The award was presented to the research team, which is led by Warnell professor Joe Nairn, who has overseen the fingerprinting project in his lab since it started in 2008. “It is a real honor to receive this award. It recognizes the enormous contribution of hundreds of collaborators, many of them volunteers, and their efforts to conserve our natural resources and this unique loggerhead turtle population.”
Since 2008 when the project began, Warnell researchers have genetically tagged every nesting female loggerhead sea turtle in Georgia, and starting nine years ago added the entire Northern Recovery Unit to the list. That unit encompasses Georgia, South Carolina and North Carolina, and the tagging effort covers more than 1,000 kilometers of coastline.
“We use an egg shell from each nest to extract ‘Mom’s’ DNA and create a unique DNA fingerprint for each turtle, just like DNA fingerprinting for humans,” Nairn explained. “We use this to match each nest to an individual turtle. Most turtles nest multiple times in a nesting year, nesting every two to four years, and this allows us to monitor reproductive output over time and space.”
Loggerhead sea turtles were put on the endangered species list in the 1970s. Found in the Atlantic, Pacific and Indian oceans, loggerheads are some of the largest and most visually striking turtles in the world. Once hunted for their meat and eggs, loggerheads have also historically been prone to being unintentionally entangled in fishing nets. Combined with naturally high mortality rates for small juveniles, this caused the turtle’s populations to decrease worldwide. The southeastern United States hosts one of the two large loggerhead assemblages globally and is critical to conservation of the species.
Nairn said they’ve assigned more than 68,500 nests, identifying 10,852 individual loggerhead females that make up the NRU. The team can then track these turtles in successive years when they remigrate to nest again. The data they’ve collected has revealed that clutch estimates—the number of nests from an individual turtle in one year—has been historically underestimated.

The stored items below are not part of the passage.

(** Writing a snapshot survives a crash.  Wherever the write of a snapshot
    is cut short, the next start loads the snapshot that was there before or the
    new one, whole; the new one from the moment its row is written.  A file that
    is written over under its own name is one with the same content. *)
Theorem snapshot_write_crash_safe (mt old_mt : meta) data d fs d' fs' old :
  load d fs = Some (old, final_name old_mt) ->
  (final_name old_mt = final_name mt -> ss_data old = data) ->
  persist_crash mt data d fs d' fs' ->
  load d' fs' = Some (old, final_name old_mt) \/
  load d' fs' = Some ({| ss_meta := mt; ss_data := data |}, final_name mt).
Proof.
  intros Hold Hsame Hc.
  assert (tmp_name mt <> final_name old_mt) as Htmp by done.
  assert (forall fs2, fs2 !! final_name old_mt = fs !! final_name old_mt -> load d fs2 = Some (old, final_name old_mt)) as Hkeep.
  { intros fs2 E. revert Hold. unfold load, load_persisted_snapshot_checked.
    destruct (tx_get d TABLE_META META_SNAPSHOT ≫= decode_ok) as [p|]; [|done]. cbn [mbind option_bind].
    destruct (fs !! pm_path p) as [x|] eqn:Ex; [|done]. cbn [mbind option_bind]. case_decide; [|done].
    intros [= <- Ep]. rewrite Ep in *. rewrite E, Ex. cbn [mbind option_bind]. by rewrite decide_True. }
  destruct Hc as [part| |k].
  - left. apply Hkeep. by apply lookup_insert_ne.
  - left. apply Hkeep. unfold renamed, written. destruct (decide (final_name mt = final_name old_mt)) as [E|Hne].
    + rewrite E, lookup_insert_eq. revert Hold. unfold load, load_persisted_snapshot_checked.
      destruct (tx_get d TABLE_META META_SNAPSHOT ≫= decode_ok) as [p|]; [|done]. cbn [mbind option_bind].
      destruct (fs !! pm_path p) as [x|] eqn:Ex; [|done]. cbn [mbind option_bind]. case_decide; [|done].
      intros [= <- Ep]. rewrite Ep in Ex. rewrite Ex. f_equal. symmetry. by apply Hsame.
    + rewrite lookup_insert_ne, lookup_delete_ne, lookup_insert_ne; done.
  - right. rewrite (load_row _ _ mt data) by apply tx_get_insert. rewrite cleanup_part_lookup_keep.
    unfold renamed. rewrite lookup_insert_eq. cbn [mbind option_bind]. by rewrite decide_True.
Qed.

(** ** A node at work *)

Definition applied_index_of (d : db) : Z := default 0 (index <$> get_applied_log_id d).

Definition u64_id (o : option LogId) : Prop :=
  from_option (fun l => in_u64 (log_index l) /\ in_u64 (leader_term l)) True o.

Definition id_index (o : option LogId) : Z := default 0 (log_index <$> o).

(** The bytes of a snapshot of at least that position. *)
Definition applied_of (sd : SnapshotData) : AppliedLogId :=
  {| term := applied_term sd; node_id := applied_node_id sd; index := applied_index sd |}.

Definition snapshot_of (i : Z) (data : bytes) : Prop :=
  exists sd, snapshot_from_bytes data = Ok sd /\ applied_wf (applied_of sd) /\ i <= applied_index sd.

(** A build in progress: its metadata, and the bytes once they are exported. *)
Abbreviation build := (meta * option bytes)%type.

Record NodeWorld := { w_node : Node M; w_build : option (SnapshotBuilder M + build); w_log : spec }.

Definition with_log (n : Node M) (log : db) : Node M :=
  {| nd_db := nd_db n; nd_log := log; nd_files := nd_files n; nd_tracker := nd_tracker n; nd_slot := nd_slot n;
     nd_last_applied := nd_last_applied n; nd_membership := nd_membership n |}.
Definition return_to_node (expected : Z) (bid : Id) (target : bytes) (by_ : Principal) (comment : option bytes)
    (now : Z) : M (Id * list Effect) :=
  _ ← guard expected;
  branch ← open_branch bid;
  e ← get;
  _ ← ensure (bool_decide (is_Some (node_attempts e !! target))) InvalidArgument;
  _ ← ensure (jump_count (instance e) <? MAX_JUMPS) InvalidArgument;
  o1 ← lift (match open_round (br_id branch) e with
             | Some r => cancel_pending_tasks (rd_id r) now
             | None => skip
             end);
  o2 ← lift (close_rounds_of_branch (br_id branch) RSuperseded now ;;
             set_branch_status (br_id branch) BReturned now);
  e ← get;
  let latest := latest_attempt target e in
  let '(jn, rj, pl) := match latest with
                       | Some x => (join x, reject_policy x, policy x)
                       | None => (JAll, AnyReject, default_policy)
                       end in
  o3 ← lift (match latest with
             | Some x => set_branch_status (br_id x) BSuperseded now
             | None => skip
             end);
  e ← get;
  let '(new_id, (o4, e)) := create_branch target (latest ≫= parent_branch_id) jn rj pl now e in
  _ ← modify (fun _ => with_instance (push_return {| from_node := node branch; to_node := target; return_by := by_;
         return_comment := comment; return_at := now |}) e);
  _ ← lift (audited now (b "return_to_node") (Some (br_id branch)) by_ (node branch ++ b " -> " ++ target));
  e ← get;
  o5 ← lift (emit (b "com.china-workflow.instance.returned.v1")
    (VObject [(b "instance_id", VString (inst_id (instance e))); (b "from_node", VString (node branch));
              (b "to_node", VString target); (b "jump_count", VNumber (jump_count (instance e)))]));
  _ ← modify (touch now);
  mret (new_id, o1 ++ o2 ++ o3 ++ o4 ++ o5).

(** The common part of [withdraw] and [terminate]. *)
Definition stop_instance (br_to : BranchStatus) (to : InstanceStatus) (action : bytes) (by_ : Principal)
    (detail : bytes) (event : bytes) (data : Engine -> Value) (now : Z) : W :=
  cancel_open_branches br_to now ;;
  (fun e => ([EInstanceStatus (inst_status (instance e)) to], with_instance (set_inst_status to) e)) ;;
  audited now action None by_ detail ;;
  (fun e => emit event (data e) e) ;;
  updates (touch now).

Definition withdraw (expected : Z) (by_ : Principal) (now : Z) : M (list Effect) :=
  _ ← guard expected;
  e ← get;
  _ ← ensure (bytes_eqb (initiator (instance e)) by_) NotAuthorized;
  lift (stop_instance BCancelled ICancelled (b "withdraw") by_ [] (b "com.china-workflow.instance.cancelled.v1")
          instance_data now).

Definition terminate (expected : Z) (by_ : Principal) (reason : bytes) (now : Z) : M (list Effect) :=
  _ ← guard expected;
  lift (stop_instance BTerminated ITerminated (b "terminate") by_ reason
          (b "com.china-workflow.instance.terminated.v1")
          (fun e => VObject [(b "instance_id", VString (inst_id (instance e))); (b "reason", VString reason)]) now).

(** The root branch that was created last. *)
Definition last_root (e : Engine) : option Branch :=
  max_by_key br_created_at (List.filter (fun x => bool_decide (parent_branch_id x = None)) (values (branches e))).

Definition finish (expected : Z) (now : Z) : M (list Effect) :=
  _ ← guard expected;
  e ← get;
  _ ← ensure (negb (any_open_branch e)) InvalidTransition;
  next ← match br_status <$> last_root e with
         | Some BCompleted => mret ICompleted
         | Some BRejected => mret IRejected
         | _ => fail InvalidTransition
         end;
  if bool_decide (inst_status (instance e) = next) then mret []
  else
    let before := inst_status (instance e) in
    _ ← modify (with_instance (set_inst_status next));
    let name := match next with
                | ICompleted => b "com.china-workflow.instance.completed.v1"
                | IRejected => ev_instance_rejected
                | _ => b "com.china-workflow.instance.status_changed.v1"
                end in
    o ← lift (fun e => emit name (instance_data e) e);
    _ ← modify (touch now);
    mret (EInstanceStatus before next :: o).

Definition expire (expected : Z) (id : Id) (now : Z) : M (list Effect) :=
  _ ← guard expected;
  t ← get_task id;
  _ ← ensure (is_open (task_status t)) InvalidTransition;
  d ← found (deadline t) InvalidArgument;
  _ ← ensure (d <=? now) InvalidArgument;
  x ← get_task id;
  _ ← modify (with_tasks (<[id := set_task_status TExpired now x]>));
  o ← (if bool_decide (kind t = KApproval) then lift (recount (task_round t) now) else mret []);
  _ ← modify (touch now);
  mret (ETaskStatus id (task_status t) TExpired :: o).

(** ** Queries *)

Definition resolve_var (e : Engine) (id : Id) (key : bytes) : option Value :=
  t ← tasks e !! id;
  match task_scope t !! key with
  | Some v => Some v
  | None =>
    match branches e !! task_branch t ≫= fun x => br_scope x !! key with
    | Some v => Some v
    | None => context (instance e) !! key
    end
  end.

Definition open_tasks_for (e : Engine) (p : Principal) : list Task :=
  List.filter (fun t =>
    is_open (task_status t) &&
    (bool_decide (assignee t = Some p) ||
     (bool_decide (assignee t = None) && is_candidate p t) ||
     bool_decide (deleg_to <$> delegation t = Some p)))
    (values (tasks e)).

(** ** All commands *)

Inductive Command :=
  | EnterBranch (nd : bytes) (parent : option Id) (jn : JoinPolicy) (rj : RejectPolicy) (pl : ApprovalPolicy)
  | OpenApproval (bid : Id) (seats : list SeatSpec) (dl : option Z)
  | AddSign (bid : Id) (seats : list SeatSpec) (by_ : Principal) (comment : option bytes)
  | RemoveSign (bid : Id) (ids : list Id) (by_ : Principal)
  | Claim (id : Id) (p : Principal)
  | Vote (id : Id) (actor : Principal) (d : Decision) (comment : option bytes)
  | Acknowledge (id : Id) (actor : Principal)
  | Transfer (id : Id) (to by_ : Principal)
  | Delegate (id : Id) (to by_ : Principal)
  | ReturnToNode (bid : Id) (target : bytes) (by_ : Principal) (comment : option bytes)
  | Withdraw (by_ : Principal)
  | Terminate (by_ : Principal) (reason : bytes)
  | Finish
  | Expire (id : Id).

Definition run_command (c : Command) (expected now : Z) : M (list Effect) :=
  match c with
  | EnterBranch nd parent jn rj pl => r ← enter_branch expected nd parent jn rj pl now; mret r.2
  | OpenApproval bid seats dl => r ← open_approval expected bid seats dl now; mret r.2
  | AddSign bid seats by_ comment => r ← add_sign expected bid seats by_ comment now; mret r.2
  | RemoveSign bid ids by_ => remove_sign expected bid ids by_ now
  | Claim id p => claim expected id p now
  | Vote id actor d comment => vote expected id actor d comment now
  | Acknowledge id actor => acknowledge expected id actor now
  | Transfer id to by_ => transfer expected id to by_ now
  | Delegate id to by_ => delegate expected id to by_ now
  | ReturnToNode bid target by_ comment => r ← return_to_node expected bid target by_ comment now; mret r.2
  | Withdraw by_ => withdraw expected by_ now
  | Terminate by_ reason => terminate expected by_ reason now
  | Finish => finish expected now
  | Expire id => expire expected id now
  end.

“Our data produces a more accurate estimate of the number of female turtles nesting in Georgia and the NRU,” he said. “The data also has shown that not all turtles remigrate in two to four years, with some only nesting every six to eight years.”

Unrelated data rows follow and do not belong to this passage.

(** The old attempt of the target is superseded. *)
Lemma supersede_inv y target now e :
  engine_inv None e -> (forall k x, branches e !! k = Some x -> br_status x <> BOpen) -> latest_attempt target e = Some y ->
  let e' := (set_branch_status (br_id y) BSuperseded now e).2 in
  engine_inv None e' /\ instance e' = instance e /\ seq e' = seq e /\ (forall k x, branches e' !! k = Some x -> br_status x <> BOpen).
Proof.
  intros Hi Hno [_ [k Hk]]%latest_attempt_elem. destruct (inv_branch _ _ Hi k y Hk) as (-> & _). cbv zeta.
  destruct (decide (br_status y = BSuperseded)) as [E|Hne].
  - unfold set_branch_status. rewrite Hk, bool_decide_eq_true_2 by done. done.
  - destruct (set_branch_status_engine k BSuperseded now e y Hk Hne) as (c & ->). split_and!; try done.
    + apply inv_restatus; try done. by eapply Hno.
    + intros k' x. cbn. destruct (decide (k = k')) as [<-|]; [rewrite lookup_insert_eq; by intros [= <-]|].
      rewrite lookup_insert_ne by done. apply Hno.
Qed.

(** ** Stopping the instance *)

Lemma NoDup_keys {A : Type} (key : A -> Id) (p : A -> bool) (m : gmap Id A) :
  (forall k x, m !! k = Some x -> key x = k) -> NoDup (key <$> List.filter p (values m)).
Proof.
  intros Hk. assert (NoDup (key <$> values m)) as Hn.
  { rewrite (values_perm m), <- list_fmap_compose. erewrite list_fmap_ext; [apply NoDup_fst_map_to_list|].
    intros i [k x] Hx. cbn. by apply Hk, elem_of_map_to_list, list_elem_of_lookup_2 with i. }
  induction (values m) as [|x l IH]; [constructor|]. apply NoDup_cons in Hn as [Hx Hn]. cbn. destruct (p x); [|by apply IH].
  cbn. apply NoDup_cons. split; [|by apply IH]. intros (y & E & [_ Hy]%elem_of_List_filter)%list_elem_of_fmap.
  apply Hx. rewrite E. by apply list_elem_of_fmap_2.
Qed.

Lemma NoDup_single {A : Type} (l : list A) x : NoDup l -> (forall y, y ∈ l -> y = x) -> l = [] \/ l = [x].
Proof.
  intros Hn Hl. destruct l as [|y [|z l]]; [by left| |].
  - right. f_equal. apply Hl. by left.
  - exfalso. apply NoDup_cons in Hn as [Hy _]. apply Hy. rewrite (Hl y), (Hl z) by set_solver. by left.
Qed.

Lemma any_open_branch_false e :
  any_open_branch e = false <-> forall k x, branches e !! k = Some x -> br_status x <> BOpen.
Proof. unfold any_open_branch. rewrite existsb_values. setoid_rewrite bool_decide_eq_false. done. Qed.

Lemma inv_cancel_open st now e :
  engine_inv None e -> st <> BOpen ->
  let e' := (cancel_open_branches st now e).2 in
  engine_inv None e' /\ (forall k x, branches e' !! k = Some x -> br_status x <> BOpen) /\
  inst_status (instance e') = inst_status (instance e).
Proof.
  intros Hi Hst. pose proof (inv_keys _ _ Hi) as (K1 & K2 & K3). cbv zeta. unfold cancel_open_branches.
  set (ids := br_id <$> _). assert (forall k, k ∈ ids -> exists x, branches e !! k = Some x /\ br_status x = BOpen) as Hids.
  { intros k0 (x & -> & [Hp [k Hk]%elem_of_values]%elem_of_List_filter)%list_elem_of_fmap. apply bool_decide_eq_true in Hp.
    exists x. by rewrite (K1 _ _ Hk). }
  destruct ids as [|bid ids'] eqn:Eids.
  - cbn [for_each skip snd]. split_and!; try done. intros k x Hx Ho.
    assert (k ∈ ids) as Hk by (apply list_elem_of_fmap; exists x; split; [by rewrite (K1 _ _ Hx)|];
      apply elem_of_List_filter; split; [by apply bool_decide_eq_true|]; apply elem_of_values; eauto).
    rewrite Eids in Hk. by apply elem_of_nil in Hk.
  - destruct (Hids bid) as (x & Hx & Ho); [by left|].
    assert (ids' = []) as ->.
    { destruct (NoDup_single (bid :: ids') bid) as [?|[= ->]]; [|by intros ? (y & Hy & Hyo)%Hids; eapply (inv_one_open _ _ Hi)|done|done].
      rewrite <- Eids. by apply NoDup_keys. }
    cbn [for_each]. rewrite andthen_engine. cbn [skip snd]. rewrite andthen_engine.
    rewrite cancel_selected by done.
    assert (closes bid x e ((close_rounds_of_branch bid RCancelled now;; set_branch_status bid st now)
      (with_tasks (cancel_where (fun t => bytes_eqb (task_branch t) bid) now) e)).2 now) as Hc.
    { apply leave_closes; try done; [by right|]. intros k t Ht Hto. apply bool_decide_eq_true. by eapply open_seat_branch. }
    split; [by eapply (inv_close None)|]. split; [by eapply closes_none_open|].
    rewrite andthen_engine, close_rounds_engine by (by apply keys_cancel).
    unfold set_branch_status. cbn. rewrite Hx. by destruct (bool_decide _).
Qed.

(** ** Commands *)

(** The identifiers a command may use up. *)
Definition ids_needed (c : Command) : Z :=
  match c with
  | EnterBranch _ _ _ _ _ | ReturnToNode _ _ _ _ => 1
  | OpenApproval _ seats _ => Z.of_nat (length seats) + 1
  | AddSign _ seats _ _ => Z.of_nat (length seats)
  | _ => 0
  end.

Lemma audited_inv d now a br by_ dt e o e' : audited now a br by_ dt e = (o, e') -> engine_inv d e -> engine_inv d e'.
Proof. intros H Hi. pose proof (inv_audited d e now a br by_ dt Hi) as Ha. by rewrite H in Ha. Qed.

Lemma recount_inv rid r now e o e' :
  recount rid now e = (o, e') -> engine_inv (Some rid) e -> rounds e !! rid = Some r -> rd_status r = ROpen -> engine_inv None e'.
Proof. intros H Hi Hr Ho. pose proof (inv_recount e rid r now Hi Hr Ho) as Ha. by rewrite H in Ha. Qed.

Section commands.
Context (expected now : Z) (e : Engine) (Hi : engine_inv None e).

Lemma enter_branch_inv nd parent jn rj pl r e' :
  room 1 e -> enter_branch expected nd parent jn rj pl now e = (inr r, e') -> engine_inv None e'.
Proof using Hi.
  intros Hroom H. unfold enter_branch in H. inv_M H. destruct (create_branch _ _ _ _ _ _ _) as [id [o2 e2]] eqn:Ec. inv_M H.
  apply inv_touch. pose proof (inv_jumps _ _ Hi) as [Hj1 Hj2]. eapply audited_inv; [eassumption|].
  apply negb_true_iff in H0. pose proof (proj1 (any_open_branch_false e) H0) as Hnone.
  assert (engine_inv None e0 /\ inst_status (instance e0) = IRunning /\ room 1 e0 /\
    forall k x, branches e0 !! k = Some x -> br_status x <> BOpen) as (Hi1 & Hrun & Hroom1 & Hno).
  { case_bool_decide as Ep; injection Hm as <- <-.
    - split_and!; try done. apply inv_with_instance; auto.
    - split_and!; try done. destruct (inst_status (instance e)); done. }
  pose proof (inv_new_branch nd parent jn rj pl now e0 Hi1 Hroom1 Hrun Hno) as Hn. by rewrite Ec in Hn.
Qed.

That’s not all, he said. Warnell assistant research scientist Brian Shamblin has also shown that green turtles nesting in the NRU, primarily North Carolina, represent a distinct subpopulation, which is different from the green turtles that nest in much higher numbers in Florida.
The project involves hundreds of volunteer citizen scientists, state and federal wildlife professionals, and numerous Warnell undergraduate and graduate students. The award was presented at the 39th annual International Sea Turtle Symposium in Charleston, South Carolina, in February.

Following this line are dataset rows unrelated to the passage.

Definition external_event_type (internal : bytes) : bytes :=
  match strip_prefix (b "io.serverlessworkflow.") internal with
  | Some rest => b "com.china-workflow" ++ b "." ++ rest
  | None => internal
  end.

Definition dataschema_for (external_type : bytes) : bytes :=
  b "https://schemas.coord.dev/events" ++ b "/" ++ external_type ++ b ".json".

(** Year, month and day of a day counted from 1970-01-01. *)
Definition civil_from_days (z : Z) : Z * Z * Z :=
  let z := z + 719468 in
  let era := Z.quot (if 0 <=? z then z else z - 146096) 146097 in
  let doe := z - era * 146097 in
  let yoe := (doe - doe / 1460 + doe / 36524 - doe / 146096) / 365 in
  let y := yoe + era * 400 in
  let doy := doe - (365 * yoe + yoe / 4 - yoe / 100) in
  let mp := (5 * doy + 2) / 153 in
  let d := doy - (153 * mp + 2) / 5 + 1 in
  let m := if mp <? 10 then mp + 3 else mp - 9 in
  (if m <=? 2 then y + 1 else y, m, d).

(** [{:0n}]. *)
Definition padded (n : nat) (z : Z) : bytes := let x := decimal z in replicate (n - length x) x30 ++ x.

Definition rfc3339_utc (ms : Z) : bytes :=
  let ms := Z.max ms 0 in
  let secs := ms / 1000 in
  let millis := ms mod 1000 in
  let rem := secs mod 86400 in
  let '(y, mo, d) := civil_from_days (secs / 86400) in
  padded 4 y ++ b "-" ++ padded 2 mo ++ b "-" ++ padded 2 d ++ b "T" ++
  padded 2 (rem / 3600) ++ b ":" ++ padded 2 (rem mod 3600 / 60) ++ b ":" ++ padded 2 (rem mod 60) ++ b "." ++
  padded 3 millis ++ b "Z".

Definition lifecycle (aggregate event_type : bytes) (data : Value) (now : Z) (id : bytes) : OutboxRecord :=
  let external := external_event_type event_type in
  {| rec_id := id; aggregate_id := aggregate; sequence := 0; rec_type := external; specversion := b "1.0";
     source := b "coord/workflow"; subject := Some aggregate; dataschema := dataschema_for external;
     rec_time := rfc3339_utc now; rec_data := data; created_at_ms := now; rec_status := OsPending;
     rec_attempts := 0; next_attempt_at_ms := now; delivered_at_ms := None |}.
(** A step other than a transaction leaves the store alone. *)
Lemma call_step_ok kv c ph kv' :
  kv_ok kv -> valid_call (rc_call c) -> phase_ok kv (rc_call c) (rc_now c) (rc_phase c) -> step_fits evaluate resolve c kv ->
  call_step (rc_call c) (rc_now c) (rc_phase c) kv = (ph, kv') ->
  kv_ok kv' /\ advances kv kv' /\ phase_ok kv' (rc_call c) (rc_now c) ph.
Proof using Type.
  destruct c as [x now ph0]. cbn [rc_call rc_now rc_phase]. intros Hk Hv Hp Hf H. unfold step_fits in Hf. cbn [rc_call rc_phase] in Hf.
  destruct ph0; cbn [ApprovalStore.call_step phase_ok] in *.
  - destruct (call_key x) as [key|]; [destruct (load_idem _ _ _) as [|[]]|]; injection H as <- <-; (split_and!; [done|apply advances_refl|done]).
  - destruct (read_instance kv (call_id x)) as [|loaded] eqn:Hl; [injection H as <- <-; split_and!; [done|apply advances_refl|done]|].
    destruct (call_attempt x now loaded) as [r|e ev ex idem r] eqn:Ea; injection H as <- <-; (split_and!; [done|apply advances_refl|]); [done|].
    unfold begin_commit. destruct (_ || _); [done|]. cbn [phase_ok].
    assert (forall e0 rev, loaded = Some (e0, rev) -> bridge_inv e0 /\ inst_id (instance e0) = call_id x /\ 0 < rev <= kv_revision kv) as Hold.
    { intros e0 rev ->. unfold read_instance in Hl. destruct (kv_rows kv !! instance_key (call_id x)) as [row|] eqn:Hrow; [|done].
      destruct (ko_instance _ Hk _ _ Hrow) as (e1 & Hv1 & ? & ? & ?). rewrite Hv1 in Hl. by injection Hl as <- <-. }
    destruct (call_attempt_bridge x now loaded e ev ex idem r Hv Hf) as (Hb & Hid & -> & Hkey); [|done|].
    { intros e0 rev Hl0. by destruct (Hold e0 rev Hl0) as (? & ? & _). }
    constructor; cbn [pd_engine pd_events pd_expected pd_idem pd_result]; try done. destruct loaded as [[e0 rev]|]; [|done].
    cbn [expected_of snd]. destruct (Hold e0 rev eq_refl) as (_ & _ & Hm). split; [done|].
    intros row e1 Hrow Hmod Hval. unfold read_instance in Hl. rewrite Hrow, Hval in Hl. injection Hl as <- _. done.
  - destruct (read_instance kv _) as [|cur]; injection H as <- <-; (split_and!; [done|apply advances_refl|]); [done|].
    destruct (replay_matches _ _); [by apply events_left_ok|by apply not_replayed_ok].
  - destruct rest as [|r rest]; [injection H as <- <-; split_and!; [done|apply advances_refl|done]|].
    destruct (row_value <$> _) as [[]|]; injection H as <- <-; (split_and!; [done|apply advances_refl|]); try (by apply not_replayed_ok); done.
  - destruct (row_value <$> _) as [[]|]; injection H as <- <-; (split_and!; [done|apply advances_refl|]); try done;
      [by apply events_left_ok|by apply not_replayed_ok].
  - destruct (read_sequence kv _) as [cur bs]. injection H as <- <-. split_and!; [done|apply advances_refl|done].
  - destruct (kv_txn _ _ kv) as [[] kv2] eqn:Et; injection H as <- <-.
    + destruct (txn_kv_ok _ _ _ _ _ _ _ Hk Hp Et) as (? & ? & _). done.
    + destruct (txn_fails _ _ _ _ _ Hk Et) as (_ & _ & ? & ?). split_and!; try done. apply retry_ok.
      by apply (phase_advances kv kv2 x now (CRead 0 0 p)).
  - injection H as <- <-. split_and!; [done|apply advances_refl|done].
Qed.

“We recognize the hundreds of volunteers we call citizen scientists, wildlife biologists from the state agencies, and all of our graduate and undergraduate students that have made this project possible and such a success,” Nairn said. “Special recognition should go to Shamblin of Warnell and Mark Dodd with the Georgia Department of Natural Resources for their exceptional efforts in making this project successful.”